#### WHAT YOU SHOULD DO
Please copy the leading lines of the entries below exactly, concluding with the line in which "[[H|H]|(c' & H1 & H2)]." occurs.

Stored data entries
......
Lemma dedup_loop_first_seen l c :
  In c (dedup_loop l [] []) <-> first_seen l c.
Proof.
  rewrite dedup_loop_fresh. simpl. rewrite fresh_In. unfold first_seen.
  split.
  - intros (l1 & l2 & H1 & H2 & _). eauto.
  - intros (l1 & l2 & H1 & H2). exists l1, l2. simpl. tauto.
Qed.

Lemma fresh_covers l s c :
  In c l -> In (date_key (fst c)) s \/ exists c', In c' (fresh l s) /\ fst c' = fst c.
Proof.
  revert s; induction l as [|x l IH]; intros s; simpl; [easy|].
  intros [->|Hc].
  - destruct (seen (date_key (fst c)) s) eqn:E.
    + left. now apply seen_spec.
    + right. exists c. simpl. auto.
  - destruct (seen (date_key (fst x)) s) eqn:E.
    + now apply IH.
    + destruct (IH (date_key (fst x) :: s) Hc) as [[H|H]|(c' & H1 & H2)].
      * right. exists x. simpl. split; [now left | now apply date_key_inj].
      * now left.
      * right. exists c'. simpl. auto.
Qed.

Lemma permutation_NoDup_fst (l l' : list candidate) :
  Permutation l l' -> List.NoDup (map fst l') -> List.NoDup (map fst l).
Proof.
  intros H. apply Permutation_NoDup. apply Permutation_map. now symmetry.
Qed.

Lemma sort_nonempty c l : exists b rep, sort (c :: l) = b :: rep.
Proof.
  destruct (sort (c :: l)) as [|b rep] eqn:E; [|eauto].
  pose proof (sort_perm (c :: l)) as P. rewrite E in P.
  now apply Permutation_nil in P.
Qed.

Lemma dedup_loop_cons c l :
  dedup_loop (c :: l) [] [] = c :: fresh l [date_key (fst c)].
Proof. rewrite dedup_loop_fresh. destruct c; reflexivity. Qed.

(** C1. The resolver sorts the deduplicated candidates by score,
    highest first, and among equal scores by instant, earliest first; the
    head of the sorted list is the winner and the sorted list is the
    report.  With no candidate there is no winner.  In particular a
    candidate from [EXIF:FileModifyDate], which scores 75, wins whenever
    every other candidate in the report scores 70 or less. *)
Theorem resolve_sorts_and_returns_head :
  resolve [] = Ok (mk_resolution None [])
  /\ forall (c : candidate) (l : list candidate),
      exists b rep,
        resolve (c :: l) = Ok (mk_resolution (Some b) rep)
        /\ head rep = Some b
        /\ Permutation rep (dedup_loop (c :: l) [] [])
        /\ StronglySorted strictly_before rep
        /\ (forall x, In x rep -> x = b \/ strictly_before b x)
        /\ get_date_precision_score "EXIF:FileModifyDate" = 75
        /\ (forall d,
              In (d, "EXIF:FileModifyDate") rep ->
              (forall x, In x rep -> x <> (d, "EXIF:FileModifyDate") -> score x <= 70) ->
              b = (d, "EXIF:FileModifyDate")).
Proof.
  split; [reflexivity|]. intros c l.
  assert (Hsorted : StronglySorted strictly_before (sort (dedup_loop (c :: l) [] []))).
  { apply sorted_strict; [apply sort_sorted|].
    eapply permutation_NoDup_fst; [apply sort_perm | apply dedup_loop_NoDup]. }
  assert (Hperm := sort_perm (dedup_loop (c :: l) [] [])).
  unfold resolve. rewrite dedup_loop_cons in *.
  destruct (sort_nonempty c (fresh l [date_key (fst c)])) as (b & rep & E).
  rewrite E in *. exists b, (b :: rep).
  assert (Hhead : forall x, In x (b :: rep) -> x = b \/ strictly_before b x).
  { intros x [<-|Hx]; [now left | right].
    apply StronglySorted_inv in Hsorted as [_ Hall].
    rewrite List.Forall_forall in Hall. now apply Hall. }
  repeat split; auto.
  intros d Hin Hothers.
  destruct (candidate_eq_dec b (d, "EXIF:FileModifyDate")) as [Heq|Hne]; [exact Heq|].
  exfalso. assert (Hb : score b <= 70) by (apply Hothers; [now left | exact Hne]).
  assert (H75 : score (d, "EXIF:FileModifyDate") = 75) by reflexivity.
  destruct (Hhead _ Hin) as [Heq|[Hs|[Hs _]]]; [congruence | |];
    rewrite H75 in Hs; lia.
Qed.

(** C3. Deduplication keeps, for every instant, the first candidate
    seen in the order metadata, filename, path, with its provenance, and
    drops every later candidate bearing that instant, whatever its score:
    the kept candidates are exactly the first occurrences, in their
    original order, one for each instant that occurs. *)
Theorem dedup_first_seen_wins (e f p : list candidate) :
  let all_dates := e ++ f ++ p in
  let unique_dates := dedup_loop all_dates [] [] in
  List.NoDup (map fst unique_dates)
  /\ (forall c, In c unique_dates <-> first_seen all_dates c)
  /\ sublist unique_dates all_dates
  /\ (forall c, In c all_dates ->
        exists c', In c' unique_dates /\ fst c' = fst c)
  /\ (forall l1 c l2 c',
        all_dates = l1 ++ c :: l2 -> In c unique_dates ->
        In c' l2 -> fst c' = fst c -> snd c' <> snd c ->
        ~ In c' unique_dates).
Proof.
  intros all_dates unique_dates. unfold unique_dates.
  split; [apply dedup_loop_NoDup|].
  split; [apply dedup_loop_first_seen|].
  split; [rewrite dedup_loop_fresh; apply fresh_sublist|].
  split.
  - intros c Hc. rewrite dedup_loop_fresh. simpl.
    destruct (fresh_covers all_dates [] c Hc) as [[]|H]. exact H.
  - intros l1 c l2 c' Hall Hc Hc' Hfst Hsnd Hin.
    pose proof (dedup_loop_NoDup all_dates) as Hnd.
    assert (Heq : c' = c); [|now subst].
    clear - Hnd Hc Hin Hfst.
    induction (dedup_loop all_dates [] []) as [|x u IH]; [easy|].
    simpl in Hnd. apply List.NoDup_cons_iff in Hnd as [Hx Hnd].
    destruct Hc as [->|Hc], Hin as [->|Hin]; auto.
    + exfalso. apply Hx. rewrite <- Hfst. now apply in_map.
    + exfalso. apply Hx. rewrite Hfst. now apply in_map.
Qed.
(* ===== verification/_CoqProject ===== *)
-Q . S2P
Prelude.v
RustStd.v
Serde.v
JsonText.v
RequestId.v
Error.v
Message.v
Tokio.v
World.v
RequestQueue.v
QueueSpec.v
Io.v
Lifecycle.v
Routing.v
ClientSender.v
Connection.v
Handshake.v
Serving.v
Ownership.v
Effects.v
System.v
Safety.v
Delivery.v
Schedule.v
Collide.v
Unique.v
Closing.v
Examples.v
Codec.v
Transport.v
Framing.v
Stream.v
Stdio.v
EndToEnd.v
Document.v
Formatter.v
Process.v
Session.v
Typing.v
Testing.v
TestRequestId.v
TestError.v
TestMessage.v
TestCodec.v
TestLifecycle.v
TestRouting.v
TestRequestQueue.v
TestFormatter.v
TestTransport.v
Duplex.v
TestConnection.v
TestClientSender.v
(* ===== verification/Error.v ===== *)
(** * Error: [src/error.rs], error codes and response errors with their serde forms. *)

From S2P Require Import Prelude RustStd Serde.

Inductive ErrorCode : Set :=
| ParseError
| InvalidRequest
| MethodNotFound
| InvalidParams
| InternalError
| ServerNotInitialized
| UnknownErrorCode
| RequestFailed
| ServerCancelled
| ContentModified
| RequestCancelled.

(** The discriminants of the enumeration, [code as i32] and [i32::from]. *)
Definition ErrorCode_to_i32 (c : ErrorCode) : Z :=
  match c with
  | ParseError => -32700
  | InvalidRequest => -32600
  | MethodNotFound => -32601
  | InvalidParams => -32602
  | InternalError => -32603
  | ServerNotInitialized => -32002
  | UnknownErrorCode => -32001
  | RequestFailed => -32803
  | ServerCancelled => -32802
  | ContentModified => -32801
  | RequestCancelled => -32800
  end.

(** [ErrorCode::try_from]. *)
Definition ErrorCode_try_from (code : Z) : result Z ErrorCode :=
  match code with
  | -32700 => Ok ParseError
  | -32600 => Ok InvalidRequest
  | -32601 => Ok MethodNotFound
  | -32602 => Ok InvalidParams
  | -32603 => Ok InternalError
  | -32002 => Ok ServerNotInitialized
  | -32001 => Ok UnknownErrorCode
  | -32803 => Ok RequestFailed
  | -32802 => Ok ServerCancelled
  | -32801 => Ok ContentModified
  | -32800 => Ok RequestCancelled
  | _ => Err code
  end%Z.

Record ResponseError : Set := {
  err_code : Z;
  err_message : string;
  err_data : option Value;
}.

#[export] Instance ErrorCode_eq_dec : EqDecision ErrorCode.
Proof. solve_decision. Defined.
#[export] Instance ResponseError_eq_dec : EqDecision ResponseError.
Proof. solve_decision. Defined.

(** [ResponseError::new]. *)
Definition ResponseError_new (code : ErrorCode) (message : string) : ResponseError :=
  {| err_code := ErrorCode_to_i32 code; err_message := message; err_data := None |}.

(** [ResponseError::new_raw]. *)
Definition ResponseError_new_raw (code : Z) (message : string) : ResponseError :=
  {| err_code := code; err_message := message; err_data := None |}.

(** [ResponseError::with_data]. *)
Definition ResponseError_with_data (e : ResponseError) (data : Value) : ResponseError :=
  {| err_code := err_code e; err_message := err_message e; err_data := Some data |}.

(** [ResponseError::error_code]. *)
Definition ResponseError_error_code (e : ResponseError) : option ErrorCode :=
  ok (ErrorCode_try_from (err_code e)).

(** [Serialize]: an absent [data] is skipped. *)
Definition ResponseError_serialize (e : ResponseError) : json :=
  VObject ([("code", VNumber (Int (err_code e))); ("message", VString (err_message e))] ++
           match err_data e with Some d => [("data", d)] | None => [] end).

(** [Deserialize]: the derived visitor over the three fields. *)
Record ResponseError_slots : Set := {
  es_code : option Z;
  es_message : option string;
  es_data : option (option Value);
}.

Definition ResponseError_visit (s : ResponseError_slots) (kv : string * json) :
    de ResponseError_slots :=
  let '(k, v) := kv in
  if bool_decide (k = "code") then
    c ← set_once k de_i32 v (es_code s);
    Ok {| es_code := c; es_message := es_message s; es_data := es_data s |}
  else if bool_decide (k = "message") then
    m ← set_once k de_string v (es_message s);
    Ok {| es_code := es_code s; es_message := m; es_data := es_data s |}
  else if bool_decide (k = "data") then
    d ← set_once k (de_option (Ok ∘ de_value)) v (es_data s);
    Ok {| es_code := es_code s; es_message := es_message s; es_data := d |}
  else Ok s.

Definition ResponseError_finish (s : ResponseError_slots) : de ResponseError :=
  c ← required "code" (es_code s);
  m ← required "message" (es_message s);
  Ok {| err_code := c; err_message := m; err_data := optional (es_data s) |}.

Definition ResponseError_seq (l : list json) : de ResponseError :=
  match l with
  | [c; m; d] =>
    c ← de_i32 c; m ← de_string m; d ← de_option (Ok ∘ de_value) d;
    Ok {| err_code := c; err_message := m; err_data := d |}
  | _ => Err InvalidLength
  end.

Definition ResponseError_deserialize (j : json) : de ResponseError :=
  visit_struct {| es_code := None; es_message := None; es_data := None |}
    ResponseError_visit ResponseError_finish ResponseError_seq j.

(** The values the Rust type can hold. *)
Definition ResponseError_wf (e : ResponseError) : bool :=
  bool_decide (i32_MIN ≤ err_code e ≤ i32_MAX)%Z && forallb value_wf (option_list (err_data e)).

(** An explicit null is read back as an absent value. *)
Definition drop_null (v : option Value) : option Value :=
  match v with Some VNull => None | _ => v end.

Definition ResponseError_canon (e : ResponseError) : ResponseError :=
  {| err_code := err_code e; err_message := err_message e; err_data := drop_null (err_data e) |}.

(** ** Lemmas *)

Lemma ResponseError_visit_fold fs s s' :
  foldM ResponseError_visit s fs = Ok s' ↔
  fill "code" de_i32 (es_code s) (occurrences "code" fs) = Ok (es_code s') ∧
  fill "message" de_string (es_message s) (occurrences "message" fs) = Ok (es_message s') ∧
  fill "data" (de_option (Ok ∘ de_value)) (es_data s) (occurrences "data" fs) = Ok (es_data s').
Proof.
  revert s. induction fs as [|[k v] fs IH]; intros s.
  - unfold fill; simpl. split; [by intros [= <-]|]. intros (?&?&?). by destruct s, s'; simplify_eq/=.
  - unfold ResponseError_visit at 1. solve_visit IH.
Qed.

(** The objects read as a [ResponseError]. *)
Definition response_error_object (fs : list (string * json)) (e : ResponseError) : Prop :=
  has_field "code" de_i32 fs (err_code e) ∧
  has_field "message" de_string fs (err_message e) ∧
  has_option "data" (Ok ∘ de_value) fs (err_data e).

Lemma ResponseError_deserialize_object fs e :
  ResponseError_deserialize (VObject fs) = Ok e ↔ response_error_object fs e.
Proof.
  unfold response_error_object. rewrite <-!fill_required, <-fill_optional.
  unfold ResponseError_deserialize, visit_struct. rewrite bind_Ok.
  setoid_rewrite ResponseError_visit_fold. split.
  - intros ([c m d] & (Hc & Hm & Hd) & Hf). apply bind_Ok in Hf as (c' & ? & Hf).
    apply bind_Ok in Hf as (m' & ? & [= <-]). simpl in *. by eauto 10.
  - intros ((c & Hc & Hc') & (m & Hm & Hm') & (d & Hd & Hd')).
    exists {| es_code := c; es_message := m; es_data := d |}. split; [done|].
    unfold ResponseError_finish. simpl in *. rewrite Hc'. simpl. rewrite Hm'. simpl. rewrite Hd'.
    by destruct e.
Qed.

(** ** Error codes *)

Lemma ErrorCode_try_from_to_i32 c : ErrorCode_try_from (ErrorCode_to_i32 c) = Ok c.
Proof. by destruct c. Qed.

Lemma ErrorCode_try_from_cases code :
  (∃ c, ErrorCode_try_from code = Ok c ∧ ErrorCode_to_i32 c = code) ∨ ErrorCode_try_from code = Err code.
Proof.
  destruct (ErrorCode_try_from code) as [c|z|] eqn:E; [left; exists c; split; [done|]|right|exfalso];
    revert E; unfold ErrorCode_try_from; repeat case_match; try done; by intros [= <-].
Qed.

(** The integers the crate writes for its error names are read back as those names,
    no other integer is read as a name, and any other integer comes back unchanged:
    an error made with a name is recognised by it, whatever its data. *)
Theorem error_codes code message data c :
  match ErrorCode_try_from code with
  | Ok c => ErrorCode_to_i32 c = code
  | Err z => z = code ∧ ∀ c, ErrorCode_to_i32 c ≠ code
  | Panic => False
  end ∧
  ResponseError_error_code (ResponseError_with_data (ResponseError_new c message) data) = Some c.
Proof.
  split.
  - destruct (ErrorCode_try_from_cases code) as [(c' & -> & Hc)|E]; [done|]. rewrite E.
    split; [done|]. intros c' <-. by rewrite ErrorCode_try_from_to_i32 in E.
  - unfold ResponseError_error_code. cbn. by rewrite ErrorCode_try_from_to_i32.
Qed.
Lemma contains_key_None k m : map_get k m = None → contains_key k m = false.
Proof. intros E. unfold contains_key. rewrite E. apply bool_decide_eq_false_2. by intros [??]. Qed.

Lemma response_id_Ok obj o :
  response_id obj = Ok o ↔
  match map_get "id" obj with
  | None | Some VNull => o = None
  | Some v => ∃ i, o = Some i ∧ RequestId_deserialize v = Ok i
  end.
Proof.
  unfold response_id. destruct (map_get "id" obj) as [v|]; [|split; [by intros [=]|by intros ->]].
  assert (∀ w, (Some <$> map_err CustomFrom (RequestId_deserialize w)) = Ok o ↔
               ∃ i, o = Some i ∧ RequestId_deserialize w = Ok i) as Hw.
  { intros w. destruct (RequestId_deserialize w) as [i| |]; simpl; split;
      first [by intros [= <-]; eauto|by intros (i' & -> & [= ->])|by intros (i' & -> & [=])]. }
  destruct v; simpl is_null; cbn iota; try apply Hw. split; [by intros [=]|by intros ->].
Qed.

Lemma response_body_Ok obj b :
  (contains_key "result" obj || contains_key "error" obj) = true →
  response_body obj = Ok b ↔
  match map_get "error" obj with
  | None | Some VNull => ∃ v, map_get "result" obj = Some v ∧ b = Success v
  | Some v => ∃ e, b = Error e ∧ ResponseError_deserialize v = Ok e
  end.
Proof.
  intros Hkeys. unfold response_body.
  assert (∀ w, (Error <$> map_err CustomFrom (ResponseError_deserialize w)) = Ok b ↔
               ∃ e, b = Error e ∧ ResponseError_deserialize w = Ok e) as Hw.
  { intros w. destruct (ResponseError_deserialize w) as [i| |]; simpl; split;
      first [by intros [= <-]; eauto|by intros (i' & -> & [= ->])|by intros (i' & -> & [=])]. }
  assert (∀ w, map_get "result" obj = Some w →
            ((Ok (Success (default VNull (map_get "result" obj))) : de ResponseBody) = Ok b ↔
             ∃ v, map_get "result" obj = Some v ∧ b = Success v)) as Hs.
  { intros w ->. simpl. split; [intros [= <-]; eauto|by intros (v & [= ->] & ->)]. }
  destruct (map_get "result" obj) as [r|] eqn:Er;
    [rewrite (contains_key_get _ _ _ Er) in *|rewrite (contains_key_None _ _ Er) in *];
  (destruct (map_get "error" obj) as [e|] eqn:Ee;
    [rewrite (contains_key_get _ _ _ Ee) in *|rewrite (contains_key_None _ _ Ee) in *]);
    try done; try exact (Hs _ eq_refl);
    destruct e; first [exact (Hw _)|exact (Hs _ eq_refl)|idtac].
  split; [done|]. by intros (v & [=] & _).
Qed.

Lemma Response_deserialize_object fs r :
  Response_deserialize (VObject fs) = Ok r ↔ response_object fs r.
Proof.
  unfold Response_deserialize, response_object. cbn [de_value as_object ok_or mbind result_bind].
  rewrite <-!map_get_de_value. set (obj := map_build _). clearbody obj.
  destruct (contains_key "result" obj || contains_key "error" obj) eqn:Hkeys.
  - rewrite <-negb_orb, Hkeys. cbn [negb].
    repeat setoid_rewrite bind_Ok.
    setoid_rewrite response_id_Ok. setoid_rewrite response_body_Ok; [|done].
    setoid_rewrite validate_jsonrpc_field_Ok. split.
    + intros (j & Hj & u & -> & i & Hi & b & Hb & [= <-]). split; [|done].
      destruct (map_get "jsonrpc" obj) as [[]|]; by simplify_eq/=.
    + intros (-> & Hi & Hb). exists JSONRPC_VERSION. split; [done|]. exists (). split; [done|].
      exists (resp_id r). split; [done|]. exists (resp_body r). split; [done|]. by destruct r.
  - rewrite <-negb_orb, Hkeys. apply orb_false_iff in Hkeys as [Hr He]. simpl.
    unfold contains_key in Hr, He. apply bool_decide_eq_false in Hr, He.
    apply eq_None_not_Some in Hr, He. rewrite Hr, He. split; [done|].
    by intros (_ & _ & v & [=] & _).
Qed.

Lemma Message_deserialize_no_panic j : Message_deserialize j ≠ Panic.
Proof. unfold Message_deserialize. by repeat case_match. Qed.

#[export] Hint Resolve Message_deserialize_no_panic : lsp.

(** *** Sent messages as objects *)

Lemma de_option_value p :
  value_wf p = true → de_option (Ok ∘ de_value) p = Ok (drop_null (Some p)).
Proof.
  intros Hp. assert (de_option (Ok ∘ de_value) p = Ok (drop_null (Some (de_value p)))) as ->
    by by destruct p.
  by rewrite de_value_id.
Qed.

Lemma has_option_params fs p :
  occurrences "params" fs = option_list p → forallb value_wf (option_list p) = true →
  has_option "params" (Ok ∘ de_value) fs (drop_null p).
Proof.
  intros E Hp. destruct p as [p|]; simpl in *; [|by left].
  rewrite andb_true_r in Hp. right. exists p. split; [done|]. by apply de_option_value.
Qed.

Lemma occurrences_params k fs p :
  k ≠ "params" → occurrences k (fs ++ params_field p) = occurrences k fs.
Proof.
  intros Hk. induction fs as [|[k' v] fs IH]; simpl.
  - destruct p; simpl; [|done]. by rewrite bool_decide_eq_false_2.
  - by rewrite IH.
Qed.

Lemma Request_serialize_object r :
  Request_wf r → ∃ fs, Request_serialize r = VObject fs ∧
    request_object fs (Request_new (req_id r) (req_method r) (drop_null (req_params r))).
Proof.
  unfold Request_wf. intros [Hid Hp]%andb_prop_elim. eexists. split; [done|].
  split; [|split; [|split]]; [eexists.. | apply has_option_params].
  1,2,3: rewrite occurrences_params by done; split; [done|].
  - done.
  - by apply RequestId_serialize_deserialize.
  - done.
  - by destruct (req_params r).
  - by apply Is_true_true.
Qed.

Lemma Notification_serialize_object n :
  Notification_wf n → ∃ fs, Notification_serialize n = VObject fs ∧
    (∀ r, ¬ request_object fs r) ∧ (∀ r, ¬ response_object fs r) ∧
    notification_object fs (Notification_new (notif_method n) (drop_null (notif_params n))).
Proof.
  unfold Notification_wf. intros Hp. eexists. split; [done|]. split; [|split].
  - intros r (_ & (v & Hv & _) & _). by rewrite occurrences_params in Hv by done.
  - intros r (_ & _ & Hb).
    destruct (notif_params n); vm_compute in Hb; by destruct Hb as (v & [=] & _).
  - split; [|split]; [eexists.. | apply has_option_params].
    1,2: by rewrite occurrences_params by done.
    + by destruct (notif_params n).
    + by apply Is_true_true.
Qed.

Lemma ResponseError_deserialize_value e :
  ResponseError_wf e →
  ResponseError_deserialize (de_value (ResponseError_serialize e)) = Ok (ResponseError_canon e).
Proof.
  unfold ResponseError_wf. intros [Hc%bool_decide_unpack Hd]%andb_prop_elim.
  assert (i32_try_from (err_code e) = Some (err_code e)) as Ec by by apply i32_try_from_Some.
  destruct e as [c m [d|]]; simpl in Hc, Hd, Ec; unfold ResponseError_serialize; cbn [de_value].
  - rewrite andb_true_r in Hd. apply Is_true_true in Hd.
    apply ResponseError_deserialize_object. unfold response_error_object, has_field. simpl.
    rewrite de_value_id by done. split; [|split].
    + eexists. split; [done|]. simpl. by rewrite Ec.
    + eexists. by split.
    + right. exists d. split; [done|]. by apply de_option_value.
  - apply ResponseError_deserialize_object. split; [|split].
    + eexists. split; [done|]. simpl. by rewrite Ec.
    + eexists. by split.
    + by left.
Qed.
......
#### ANSWER SECTION
Lemma dedup_loop_first_seen l c :
  In c (dedup_loop l [] []) <-> first_seen l c.
Proof.
  rewrite dedup_loop_fresh. simpl. rewrite fresh_In. unfold first_seen.
  split.
  - intros (l1 & l2 & H1 & H2 & _). eauto.
  - intros (l1 & l2 & H1 & H2). exists l1, l2. simpl. tauto.
Qed.

Lemma fresh_covers l s c :
  In c l -> In (date_key (fst c)) s \/ exists c', In c' (fresh l s) /\ fst c' = fst c.
Proof.
  revert s; induction l as [|x l IH]; intros s; simpl; [easy|].
  intros [->|Hc].
  - destruct (seen (date_key (fst c)) s) eqn:E.
    + left. now apply seen_spec.
    + right. exists c. simpl. auto.
  - destruct (seen (date_key (fst x)) s) eqn:E.
    + now apply IH.
    + destruct (IH (date_key (fst x) :: s) Hc) as [[H|H]|(c' & H1 & H2)].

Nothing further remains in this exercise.